At a Glance
A zoned elementary school in a high-need neighborhood where math scores have nearly doubled in two years but chronic absenteeism remains a serious concern
Families zoned for Parkchester who want a small, community-rooted school with engaged parents and strong family trust — particularly those who can actively support reading development at home. Families should be prepared to prioritize attendance and may need to supplement math instruction in upper grades given the grade-level inconsistency. This is a school that serves families who stay because they live here, not because they shopped around.

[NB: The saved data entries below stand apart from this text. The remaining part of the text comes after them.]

(** * Verification of the output writer of the WebAssembly linker
      (wasm/Writer.cpp)

    The development is a shallow embedding of [Writer.cpp]: the index
    planner ([calculateImports], [assignIndexes], [registerType],
    [calculateTypes]), the memory layouter ([layoutMemory]), the export
    planner ([calculateExports]), the init-function collector and the two
    synthetic function bodies ([createCtorFunction],
    [createDispatchFunction]).

    Conventions.
    - A C++ fixed-width integer is a [Z] with its wrap-around written out
      ([wrap32], [wrap64], [to_int32], [to_int64]).
    - A byte stream ([raw_ostream]) is the [list Z] of the bytes written so
      far; every element is an 8-bit value.
    - A pointer is an index into a store kept in the symbol table record;
      mutation through a pointer is an update of the store, so aliases see
      each other's writes.
    - A computation that may leave the function by a C++ exception or reach
      undefined behaviour returns an [Outcome]. *)

From Stdlib Require Import ZArith List String Ascii Lia Bool Sorting Permutation.
From stdpp Require Import base option list gmap strings.

Local Open Scope string_scope.
Local Open Scope list_scope.
Local Open Scope Z_scope.

(** ** Fixed-width integers *)

Definition wrap32 (z : Z) : Z := z mod 2 ^ 32.
Definition wrap64 (z : Z) : Z := z mod 2 ^ 64.

(** Reinterpretation of the low 32 (64) bits as a signed integer. *)
Definition to_int32 (z : Z) : Z :=
  let u := wrap32 z in if u <? 2 ^ 31 then u else u - 2 ^ 32.
Definition to_int64 (z : Z) : Z :=
  let u := wrap64 z in if u <? 2 ^ 63 then u else u - 2 ^ 64.
Lemma split_no_slash s :
  Forall (fun seg => startsWith seg "/" = false) (Path.split s).
Proof.
  induction s as [|c s IH]; simpl.
  - repeat constructor.
  - destruct (Ascii.eqb c "/"%char) eqn:E.
    + constructor; [reflexivity | exact IH].
    + destruct (Path.split s) as [|seg segs]; constructor; try constructor.
      * now rewrite startsWith_slash.
      * now rewrite startsWith_slash.
      * now inversion IH.
Qed.

Lemma normalizeSegments_kept above segs : forall acc,
  Forall kept_segment acc ->
  Forall (fun seg => startsWith seg "/" = false) segs ->
  Forall kept_segment (Path.normalizeSegments above acc segs).
Proof.
  induction segs as [|seg rest IH]; intros acc Ha Hs; simpl.
  - now apply List.Forall_rev.
  - inversion Hs as [|? ? Hseg Hrest]; subst.
    assert (Hdots : kept_segment "..") by (split; [discriminate | reflexivity]).
    destruct (String.eqb seg "" || String.eqb seg ".") eqn:E1; [now apply IH|].
    destruct (String.eqb seg "..") eqn:E2.
    + apply String.eqb_eq in E2. subst seg.
      destruct acc as [|last acc'].
      * apply IH; [|exact Hrest].
        destruct above; [constructor; [exact Hdots|] |]; constructor.
      * inversion Ha; subst.
        destruct (String.eqb last "..").
        -- apply IH; [|exact Hrest]. destruct above; [constructor|]; assumption.
        -- now apply IH.
    + apply IH; [|exact Hrest]. constructor; [|exact Ha].
      split; [|exact Hseg]. intros ->. discriminate E1.
Qed.

Lemma unsplit_head l :
  Forall kept_segment l -> startsWith (Path.unsplit l) "/" = false.
Proof.
  intros H. destruct l as [|seg rest]; [reflexivity|].
  inversion H as [|? ? [Hne Hs] _]; subst.
  destruct seg as [|c seg]; [contradiction|].
  rewrite startsWith_slash in Hs.
  destruct rest; cbn [Path.unsplit String.append]; now rewrite startsWith_slash.
Qed.
Definition is_leap (y : Z) : bool :=
  (y mod 4 =? 0) && (negb (y mod 100 =? 0) || (y mod 400 =? 0)).

Definition days_in_month (y m : Z) : Z :=
  if m =? 2 then (if is_leap y then 29 else 28)
  else if (m =? 4) || (m =? 6) || (m =? 9) || (m =? 11) then 30
  else 31.

Definition days_before_year (y : Z) : Z :=
  let p := y - 1 in p * 365 + p / 4 - p / 100 + p / 400.

Definition days_before_month (y m : Z) : Z :=
  fold_left (fun acc k => acc + days_in_month y (Z.of_nat k))
            (seq 1 (Z.to_nat (m - 1))) 0.

Definition toordinal (t : datetime) : Z :=
  days_before_year (year t) + days_before_month (year t) (month t) + day t.

Definition usec_per_second : Z := 1000000.
Definition usec_per_hour : Z := 3600 * usec_per_second.
Definition usec_per_day : Z := 24 * usec_per_hour.

(** Microseconds from the start of day 0 of the proleptic Gregorian
    calendar to the wall-clock reading [t]. *)
Definition wall_usec (t : datetime) : Z :=
  toordinal t * usec_per_day + hour t * usec_per_hour
  + minute t * (60 * usec_per_second) + second t * usec_per_second
  + microsecond t.

(** The range checks of the [datetime] and [timezone] constructors. *)
Definition fields_in_range (t : datetime) : bool :=
  (1 <=? year t) && (year t <=? 9999)
  && (1 <=? month t) && (month t <=? 12)
  && (1 <=? day t) && (day t <=? days_in_month (year t) (month t))
  && (0 <=? hour t) && (hour t <=? 23)
  && (0 <=? minute t) && (minute t <=? 59)
  && (0 <=? second t) && (second t <=? 59)
  && (0 <=? microsecond t) && (microsecond t <=? 999999)
  && match utcoffset t with
     | None => true
     | Some off => (- usec_per_day <? off) && (off <? usec_per_day)
     end.

(** What [datetime.now()] can return: a naive value with fields in
    range. *)
Definition clock_reading (t : datetime) : bool :=
  fields_in_range t && bool_decide (utcoffset t = None).

(** A [timedelta] is its length in microseconds.  [timedelta(hours=h)]
    raises [OverflowError] when the number of days leaves
    [-999999999..999999999]. *)
Definition timedelta_hours (h : Z) : outcome Z :=
  let days := h / 24 in
  if (-999999999 <=? days) && (days <=? 999999999)
  then Ok (h * usec_per_hour)
  else Raise OverflowError.

(** [a - b] on datetimes: both naive or both aware, else [TypeError]. *)
Definition datetime_sub (a b : datetime) : outcome Z :=
  match utcoffset a, utcoffset b with
  | None, None => Ok (wall_usec a - wall_usec b)
  | Some oa, Some ob => Ok ((wall_usec a - oa) - (wall_usec b - ob))
  | _, _ => Raise TypeError
  end.

Definition format_offset (off : Z) : string :=
  let a := Z.abs off in
  let hh := a / usec_per_hour in
  let mm := a mod usec_per_hour / (60 * usec_per_second) in
  let ss := a mod (60 * usec_per_second) / usec_per_second in
  let us := a mod usec_per_second in
  (if off <? 0 then "-" else "+") ++ pad_digits 2 hh ++ ":" ++ pad_digits 2 mm
  ++ (if (ss =? 0) && (us =? 0) then ""
      else ":" ++ pad_digits 2 ss
           ++ (if us =? 0 then "" else "." ++ pad_digits 6 us)).

(** [datetime.isoformat()] with the default separator [T]. *)
Definition isoformat (t : datetime) : string :=
  pad_digits 4 (year t) ++ "-" ++ pad_digits 2 (month t) ++ "-"
  ++ pad_digits 2 (day t) ++ "T" ++ pad_digits 2 (hour t) ++ ":"
  ++ pad_digits 2 (minute t) ++ ":" ++ pad_digits 2 (second t)
  ++ (if microsecond t =? 0 then "" else "." ++ pad_digits 6 (microsecond t))
  ++ match utcoffset t with
     | None => ""
     | Some off => format_offset off
     end.

(** [YYYY-MM-DD], and what follows it. *)
Definition parse_isoformat_date (s : string) : option (Z * Z * Z * string) :=
  '(y, s1) ← read_digits 4 0 s;
  s2 ← read_char "-" s1;
  '(m, s3) ← read_digits 2 0 s2;
  s4 ← read_char "-" s3;
  '(d, s5) ← read_digits 2 0 s4;
  Some (y, m, d, s5).

(** The fraction of a second: exactly three or exactly six digits, up to
    the end of the text. *)
Definition parse_fraction (s : string) : option Z :=
  if (String.length s =? 3)%nat then
    '(f, _) ← read_digits 3 0 s; Some (f * 1000)
  else if (String.length s =? 6)%nat then
    '(f, _) ← read_digits 6 0 s; Some f
  else None.

(** [HH[:MM[:SS[.fff[fff]]]]], up to the end of the text. *)
Definition parse_hh_mm_ss_ff (s : string) : option (Z * Z * Z * Z) :=
  '(h, s1) ← read_digits 2 0 s;
  match s1 with
  | EmptyString => Some (h, 0, 0, 0)
  | _ =>
      s2 ← read_char ":" s1;
      '(m, s3) ← read_digits 2 0 s2;
      match s3 with
      | EmptyString => Some (h, m, 0, 0)
      | _ =>
          s4 ← read_char ":" s3;
          '(sec, s5) ← read_digits 2 0 s4;
          match s5 with
          | EmptyString => Some (h, m, sec, 0)
          | _ => s6 ← read_char "." s5; f ← parse_fraction s6; Some (h, m, sec, f)
          end
      end
  end.

(** Splits a time at its first [+] or [-]: the text before it, and the
    sign ([true] for [-]) with the text after it. *)
Fixpoint split_sign (s : string) : string * option (bool * string) :=
  match s with
  | EmptyString => (EmptyString, None)
  | String c s' =>
      if Ascii.eqb c "-" then (EmptyString, Some (true, s'))
      else if Ascii.eqb c "+" then (EmptyString, Some (false, s'))
      else let '(before, after) := split_sign s' in (String c before, after)
  end.

Definition parse_isoformat_time (s : string)
  : option (Z * Z * Z * Z * option Z) :=
  let '(tstr, tz) := split_sign s in
  comps ← parse_hh_mm_ss_ff tstr;
  match tz with
  | None => Some (comps, None)
  | Some (negative, tzstr) =>
      let n := String.length tzstr in
      if (n =? 5)%nat || (n =? 8)%nat || (n =? 15)%nat then
        '(h, m, sec, f) ← parse_hh_mm_ss_ff tzstr;
        let off := h * usec_per_hour + m * (60 * usec_per_second)
                   + sec * usec_per_second + f in
        Some (comps, Some (if negative then - off else off))
      else None
  end.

- Math proficiency nearly doubled from 27% to 50% in two years — a dramatic improvement
- Zero suspensions indicates a restorative or supportive approach to discipline
- Very high parent trust (97% principal trust, 94% teacher trust) despite academic challenges
- Serves a high-need population (85% economic need index) with 21% IEP students
- Chronic absenteeism at 66.2% is crisis-level and affects learning for all students
- ELA proficiency at 43% remains well below the district average of 57%
- Teacher-principal trust is very low (46%) — a leadership disconnect that could affect stability
- Only 13 teachers completed surveys — low participation raises questions about staff engagement
- Fifth-grade math (37%) is significantly lower than third-grade math (62%), suggesting inconsistency as students advance
Based on 2024-2025 data
School SummaryDistrict 11
Among District 11 peer schools — which include top-performing charters like Icahn Charter School 4 (96/100) and Bronx Charter School for Excellence (93-94/100) — Linden Tree does not appear on the comparable peer list. The district's charter schools significantly outperform this zoned public school, placing Linden Tree in a challenging competitive landscape where families with means often exit to charters.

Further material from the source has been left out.